# Kodi and 5.1 sound problem



## kurshlus (Feb 5, 2018)

Is 5.1 sound in Kodi without pulseaudio possible ?

Outside of Kodi 5.1 sound is working fine, playing the same video for example in mpv gives 5.1 sound without any problems.
In Kodi however, if video has stereo audio it works fine, even resampling to 5.1 works fine.
But if video has 5.1 sound then it's terrible, sound is distorted, volume is too low, hard to describe in words, it's just bad and unwatchable.
I've installed Pulseaudio but the pulseaudio device isn't showing in Kodi, maybe I need to compile Kodi and enable pulseaudio there ?
I'll certainly try that but I'm just curious if anyone else has the same problem without pulseaudio.


----------



## tobik@ (Feb 6, 2018)

Which Kodi port (multimedia/kodi or multimedia/kodi-devel) and exact version do you have installed?

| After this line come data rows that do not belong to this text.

(** Accepting an invitation joins the party its sender leads, or founds one
    of the two when the sender leads none; the party is in order afterwards and
    both have its identifier. Nothing is asked about the parties they are in:
    all other parties keep their members, so that somebody who accepts twice,
    or a sender who is a member elsewhere, is listed in two parties. *)
Theorem AcceptInvite_joins (w : PartyManager) (member leader : Z) (cm cl : Creature) (sm sl : Z)
    (Hm : creature (env w) member = Some cm) (Hl : creature (env w) leader = Some cl)
    (Hsm : simulator cm = Some sm) (Hsl : simulator cl = Some sl) (Hne : member <> leader)
    (Hdef : CreatureDefID cm <> CreatureDefID cl) (Hid : CreatureID cm <> CreatureID cl) :
  match GetPartyByLeader w (CreatureDefID cl) with
  | None => exists w' p', AcceptInvite w member leader = Some (1, w') /\
      mPartyList w' = mPartyList w ++ [p'] /\ party_ok (env w') p' /\
      mPartyID p' = nextPartyID w /\ mLeaderDefID p' = CreatureDefID cl /\
      mCreatureDefID <$> mMemberList p' = [CreatureDefID cl; CreatureDefID cm] /\
      PartyID <$> creature (env w') member = Some (nextPartyID w) /\
      PartyID <$> creature (env w') leader = Some (nextPartyID w)
  | Some i => forall p, mPartyList w !! i = Some p -> HasMember p (CreatureDefID cm) = false ->
      CreatureID cm ∉ mCreatureID <$> mMemberList p -> party_ok (env w) p ->
      exists w' p', AcceptInvite w member leader = Some (2, w') /\
      mPartyList w' = <[i := p']> (mPartyList w) /\ party_ok (env w') p' /\
      mCreatureDefID <$> mMemberList p' = (mCreatureDefID <$> mMemberList p) ++ [CreatureDefID cm] /\
      PartyID <$> creature (env w') member = Some (mPartyID p)
  end.
Proof.
  unfold AcceptInvite. rewrite Hl. cbn [mbind option_bind].
  destruct (GetPartyByLeader w (CreatureDefID cl)) as [i|].
  - intros p Hp Hnot Hidn Hok. rewrite Hp. cbn [mbind option_bind].
    destruct (AddMember_new (env w) p member cm sm Hm Hsm Hnot) as (e' & -> & He').
    cbn [mbind option_bind]. do 2 eexists. split; [reflexivity|].
    cbn [mPartyList store fst snd env mMemberList set_members].
    split; [done|]. split; [by eapply AddMember_party_ok|]. cbn [mMemberList set_members]. rewrite fmap_app. split; [done|].
    unfold creature in *. rewrite He', lookup_alter_eq, Hm. done.
  - cbn [CreateParty GetNextPartyID set_parties mPartyList env nextPartyID]. rewrite lookup_app_r by lia.
    rewrite Nat.sub_diag. cbn [lookup list_lookup mbind option_bind].
    set (p0 := set_mPartyID _ (nextPartyID w)).
    destruct (AddMember_new (env w) p0 leader cl sl Hl Hsl eq_refl) as (e1 & -> & He1).
    cbn [mbind option_bind fst snd]. set (p1 := set_members p0 _).
    assert (creature e1 member = Some cm) as Hm1.
    { unfold creature in *. rewrite He1. by rewrite lookup_alter_ne. }
    assert (HasMember p1 (CreatureDefID cm) = false) as Hnot1.
    { unfold HasMember, p1. simpl. rewrite (proj2 (Z.eqb_neq _ _)) by congruence. done. }
    destruct (AddMember_new e1 p1 member cm sm Hm1 Hsm Hnot1) as (e2 & -> & He2).
    cbn [mbind option_bind fst snd]. set (p2 := set_members p1 _).
    assert (creature e2 member = Some (set_PartyID (nextPartyID w) cm)) as Hm2.
    { unfold creature in *. rewrite He2, lookup_alter_eq, Hm1. done. }
    assert (creature e2 leader = Some (set_PartyID (nextPartyID w) cl)) as Hl2.
    { unfold creature in *. rewrite He2, lookup_alter_ne, He1, lookup_alter_eq, Hl by done. done. }
    assert (pointers_ok e2 (mMemberList p2)) as Hptr.
    { intros x ptr Hx. simpl in Hx.
      repeat (apply elem_of_cons in Hx as [->|Hx]; [intros [= <-]; eauto|]).
      by apply not_elem_of_nil in Hx. }
    destruct (rebroadcast_ok e2 p2 (mMemberList p2) Hptr) as (e3 & H3 & He3).
    unfold RebroadCastMemberList. rewrite H3. cbn [mbind option_bind].
    do 2 eexists. split; [reflexivity|]. cbn [mPartyList store fst snd env].
    rewrite insert_app_r_alt by lia. rewrite Nat.sub_diag. simpl (<[_:=_]> [_]).
    split; [reflexivity|]. assert (forall q, creature e3 q = creature e2 q) as Hq
      by (intros q; unfold creature; by rewrite He3).
    split_and!; [|done..| |].
    + split; cbn [mMemberList p2 p1 set_members].
      * simpl. apply list.NoDup_cons. split; [|apply NoDup_singleton].
        intros ?%list_elem_of_singleton. congruence.
      * simpl. apply list.NoDup_cons. split; [|apply NoDup_singleton].
        intros ?%list_elem_of_singleton. congruence.
      * eexists. split; [by left|done].
      * intros x ptr Hx Ex. rewrite Hq. by eapply Hptr.
    + by rewrite Hq, Hm2.
    + by rewrite Hq, Hl2.
Qed.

What is the FreeBSD version?


----------



## kurshlus (Feb 6, 2018)

multimedia/kodi 17.6, FreeBSD 11.1 amd64


----------



## kurshlus (Feb 16, 2018)

I installed Kodi from ports with pulseaudio enabled and it worked.
I have no idea how to proceed, except to use Kodi with pulseaudio, which isn't a problem but still, it's very interesting that 5.1 sound works with the same OSS device and without pulseaudio, but with other video players.
If someone wants to test this I can recommend this video, youtube AFAIK doesn't support 5.1 audio so in the description of that video is the link to the original file, for convenience here's that link


----------



## kurshlus (Feb 27, 2018)

Same situation with sndio.
Problem is with channel mapping, in pulseaudio I can solve that with :
`load-module module-combine channels=6 channel_map=front-left,front-right,rear-left,rear-right,front-center,lfe`

but I have no idea how to do that in OSS / sndio.


----------